- _Task goal_:
Look at every line below and count those containing "Context". Answer with the number only.

Stored data entries:
(* ===== verification/ApiFrame.v ===== *)
(** A request of the REST API changes the rows of its workspace only (see
    [Api]), whatever the other processes do meanwhile.  The last part is the
    assembly of the API server (packages/api/src/server.ts). *)
From S2P Require Import Prelude Json Shared Effects Observability Repos RunService Store Dto Api Management Gateway Spend Retention ApiProps.
From stdpp Require Import relations.
Local Open Scope eff_scope.

(** ** The clean-up of the database is such a process *)

Lemma conforms_fewer A s s' :
  db_agents (st_db s') = db_agents (st_db s) -> db_sessions (st_db s') ⊆ db_sessions (st_db s) ->
  db_runs (st_db s') ⊆ db_runs (st_db s) -> st_traces s' ⊆ st_traces s -> kept A s s'.
Proof.
  intros E1 E2 E3 E4 [C1 C2 C3 C4 [K1 K2]].
  split; [..|split]; rewrite ?E1; intros i x H; eauto using lookup_weaken.
Qed.

Lemma statement_kept A statement window cutoff h a d d' :
  List.In (statement, window) (statements h a) -> statement cutoff d = Ok d' -> kept A (pg_store d) (pg_store d').
Proof.
  intros Hin E.
  repeat (destruct Hin as [[= <- <-]|Hin]; [revert E|]); [..|done];
    unfold delete_spans, delete_traces, delete_toolCalls, delete_messages, delete_runs, delete_sessions,
      delete_reservations; repeat (case_match; [done|]); intros [= <-];
    apply conforms_fewer; try done; apply map_filter_subseteq.
Qed.

Lemma statements_kept A w k todo d :
  (forall k d, kept A (pg_store d) (pg_store (su_moves w k d))) ->
  (exists h a, todo `suffix_of` statements h a) -> kept A (pg_store d) (pg_store (run_statements w k todo d).2).
Proof.
  intros Hm. revert k d. induction todo as [|[statement window] todo IH]; intros k d (h & a & Hs); simpl; [done|].
  etrans; [apply (Hm k)|]. destruct (su_refuses w k); [done|]. set (d1 := su_moves w k d).
  destruct (statement _ d1) as [d'|e] eqn:E; [|done]. etrans.
  - eapply statement_kept; [|exact E]. destruct Hs as [pre Hs]. rewrite Hs. apply in_app_iff. right. by left.
  - apply IH. exists h, a. etransitivity; [|exact Hs]. by exists [(statement, window)].
Qed.

(** A clean-up of the database, at any time, leaves rows that are what their ids
    stand for: it is one of the processes that a request is answered beside. *)
Theorem cleanup_keeps_ids A env w d :
  (forall k d, kept A (pg_store d) (pg_store (su_moves w k d))) -> kept A (pg_store d) (pg_store (main env w d).2).
Proof.
  intros Hm. unfold main. repeat (case_match; try done). apply statements_kept; [done|]. by eexists _, _.
Qed.

(** ** What a statement may change *)

(** A row that is new or the workspace's, and is the workspace's afterwards. *)
Definition taken (ws : string) (before after : option string) : Prop :=
  (before = None \/ before = Some ws) /\ after = Some ws.

(** One step of a request of the workspace [ws]: agents and sessions that it has
    or makes; of the run service, the locks of its sessions, and the entries of
    its runs or of a run whose id is newly minted.  All other tables stay. *)
Record own (A : Ids) (P : Peers) (ws : string) (s s' : Store) : Prop := {
  own_agents : forall i,
    (db_agents (st_db s') !! i = db_agents (st_db s) !! i /\ st_agentTimes s' !! i = st_agentTimes s !! i) \/
    taken ws (agent_owner s i) (agent_owner s' i);
  own_sessions : forall i,
    (db_sessions (st_db s') !! i = db_sessions (st_db s) !! i /\ st_metadata s' !! i = st_metadata s !! i) \/
    (db_sessions (st_db s) !! i = None /\ session_owner s' i = Some ws) \/
    (session_workspace A i = ws /\ session_owner s' i = session_owner s i);
  own_tables :
    db_runs (st_db s') = db_runs (st_db s) /\ db_messages (st_db s') = db_messages (st_db s) /\
    db_toolCalls (st_db s') = db_toolCalls (st_db s) /\ st_traces s' = st_traces s /\ st_spans s' = st_spans s /\
    st_keys s' = st_keys s /\ st_workspaces s' = st_workspaces s /\ st_users s' = st_users s /\
    st_members s' = st_members s;
  own_runs : forall r,
    (tasks (st_svc s') !! r = tasks (st_svc s) !! r /\ activeRuns (st_svc s') !! r = activeRuns (st_svc s) !! r /\
     (r ∈ cancelledRuns (st_svc s') <-> r ∈ cancelledRuns (st_svc s))) \/
    run_workspace A r = ws \/ exists n, r = prefixedId PREFIX_RUN (nanoid P n);
  own_locks : forall i,
    SessionLock.locks (sessionLock (st_svc s')) !! i = SessionLock.locks (sessionLock (st_svc s)) !! i \/
    session_workspace A i = ws }.

(** A statement on the agents and sessions alone leaves the service as it is. *)
Lemma own_rows A P ws s s' :
  (forall i,
    (db_agents (st_db s') !! i = db_agents (st_db s) !! i /\ st_agentTimes s' !! i = st_agentTimes s !! i) \/
    taken ws (agent_owner s i) (agent_owner s' i)) ->
  (forall i,
    (db_sessions (st_db s') !! i = db_sessions (st_db s) !! i /\ st_metadata s' !! i = st_metadata s !! i) \/
    (db_sessions (st_db s) !! i = None /\ session_owner s' i = Some ws) \/
    (session_workspace A i = ws /\ session_owner s' i = session_owner s i)) ->
  (db_runs (st_db s') = db_runs (st_db s) /\ db_messages (st_db s') = db_messages (st_db s) /\
    db_toolCalls (st_db s') = db_toolCalls (st_db s) /\ st_traces s' = st_traces s /\ st_spans s' = st_spans s /\
    st_keys s' = st_keys s /\ st_workspaces s' = st_workspaces s /\ st_users s' = st_users s /\
    st_members s' = st_members s) ->
  (tasks (st_svc s') = tasks (st_svc s) /\ activeRuns (st_svc s') = activeRuns (st_svc s) /\
   cancelledRuns (st_svc s') = cancelledRuns (st_svc s) /\ sessionLock (st_svc s') = sessionLock (st_svc s)) ->
  own A P ws s s'.
Proof.
  intros Ha Hs Ht (E1 & E2 & E3 & E4). split; [done..| |]; rewrite ?E1, ?E2, ?E3, ?E4; intros; by left.
Qed.

Lemma update_own A P ws i f now s :
  conforms A s -> id_workspace A i = ws -> (forall a, ag_workspaceId (f a) = ag_workspaceId a) ->
  own A P ws s (agents_update i f now s).2.
Proof.
  intros C Hw Hf. unfold agents_update. destruct (db_agents (st_db s) !! i) as [a|] eqn:E; simpl.
  - assert (Ho : agent_owner s i = Some ws).
    { unfold agent_owner. rewrite E. simpl. by rewrite (cf_agents _ _ C _ _ E), Hw. }
    apply own_rows; [|by left|done..]. intros j. destruct (decide (i = j)) as [<-|Hne].
    + right. split; [by right|]. unfold agent_owner. simpl. rewrite lookup_insert_eq. simpl. rewrite Hf.
      unfold agent_owner in Ho. by rewrite E in Ho.
    + left. simpl. by rewrite !lookup_insert_ne.
  - apply own_rows; by try left.
Qed.

Lemma create_own A P ws a now s s' :
  ag_workspaceId a = ws -> agents_create a now s = Ok s' -> own A P ws s s'.
Proof.
  intros <-. unfold agents_create. case_bool_decide as Hd; [done|]. destruct (negb _); [done|].
  destruct (existsb _ _); [done|]. intros [= <-]. apply own_rows; [|by left|done..].
  intros j. destruct (decide (ag_agentId a = j)) as [<-|Hne].
  - right. unfold taken, agent_owner. simpl. rewrite lookup_insert_eq. simpl. split; [|done]. left.
    apply fmap_None. by apply eq_None_not_Some.
  - left. simpl. by rewrite !lookup_insert_ne.
Qed.

Lemma session_create_own A P ws x m s s' :
  conforms A s -> id_workspace A (ses_agentId x) = ws -> sessions_create x m s = Ok s' -> own A P ws s s'.
Proof.
  intros C Hw. unfold sessions_create. case_bool_decide as Hd; [done|].
  case_bool_decide as Ha; [|done]. destruct Ha as [a Ha]. intros [= <-].
  apply own_rows; [by left| |done..]. intros j. destruct (decide (ses_sessionId x = j)) as [<-|Hne].
  - right. left. split; [by apply eq_None_not_Some|]. unfold session_owner, agent_owner. simpl.
    rewrite lookup_insert_eq. simpl. rewrite Ha. simpl. by rewrite (cf_agents _ _ C _ _ Ha), Hw.
  - left. simpl. by rewrite !lookup_insert_ne.
Qed.

Lemma session_update_own A P ws i st s :
  session_workspace A i = ws -> own A P ws s (sessions_updateStatus i st s).2.
Proof.
  intros Ho. unfold sessions_updateStatus. destruct (db_sessions (st_db s) !! i) as [x|] eqn:E; simpl.
  - apply own_rows; [by left| |done..]. intros j. destruct (decide (i = j)) as [<-|Hne].
    + right. right. split; [done|]. unfold session_owner. simpl. by rewrite lookup_insert_eq, E.
    + left. simpl. by rewrite !lookup_insert_ne.
  - apply own_rows; by try left.
Qed.

Lemma start_own A P ws n sid c s v :
  session_workspace A sid = ws -> start (prefixedId PREFIX_RUN (nanoid P n)) sid c false (st_svc s) = Ok v ->
  own A P ws s (set_svc v s).
Proof.
  intros Ho. unfold start. destruct (SessionLock.acquire _ _ _) as [l|] eqn:El; [|done]. intros [= <-].
  split; simpl; [by left|by left|done| |].
  - intros r. destruct (decide (prefixedId PREFIX_RUN (nanoid P n) = r)) as [<-|Hne]; [right; right; by eexists|].
    left. by rewrite !lookup_insert_ne.
  - intros i. rewrite (SessionLock.acquire_holder _ _ _ _ i El). case_decide; [by subst; right|by left].
Qed.

Lemma cancel_own A P ws r s : run_workspace A r = ws -> own A P ws s (set_svc (requestCancel r (st_svc s)) s).
Proof.
  intros Ho. unfold requestCancel. destruct (activeRuns _ !! r) eqn:E; split; simpl; unfold st_db; simpl; try done; try by left.
  intros x. destruct (decide (r = x)) as [<-|Hne]; [by right; left|]. left. rewrite lookup_insert_ne by done.
  split_and!; [done|done|]. set_solver.
Qed.

(** ** Along a request *)

Section requests.
Context (A : Ids) (P : Peers) (Hids : forall n s, kept A s (others P n s)).
Context (sha256 : string -> string).
Context (is_url fraction_in_0_2 : string -> bool) (other_number : string -> option Z).
Context (sign : json -> string) (publicWebsocketUrl : string).
Context (match_route : string -> string -> option Route).

(** A move of the other processes. *)
Definition theirs (s s' : Store) : Prop := exists n, s' = others P n s.

Definition serves (ws : string) : Store -> Store -> Prop := rtc (fun s s' => theirs s s' \/ own A P ws s s').

#[local] Instance serves_refl ws : Reflexive (serves ws).
Proof. intros s. apply rtc_refl. Qed.
#[local] Instance serves_trans ws : Transitive (serves ws).
Proof. unfold serves. apply _. Qed.

(** The hook reads only. *)
Lemma auth_only rq w o w1 : authenticate P sha256 rq w = (o, w1) -> rtc theirs (w_store w) (w_store w1).
Proof.
  intros E. eapply (ran_moves (along (rtc theirs))); [|exact E].
  assert (Ht : forall n s, rtc theirs s (others P n s)) by (intros; apply rtc_once; by eexists).
  unfold authenticate. own; exact Ht.
Qed.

- _Output_:
5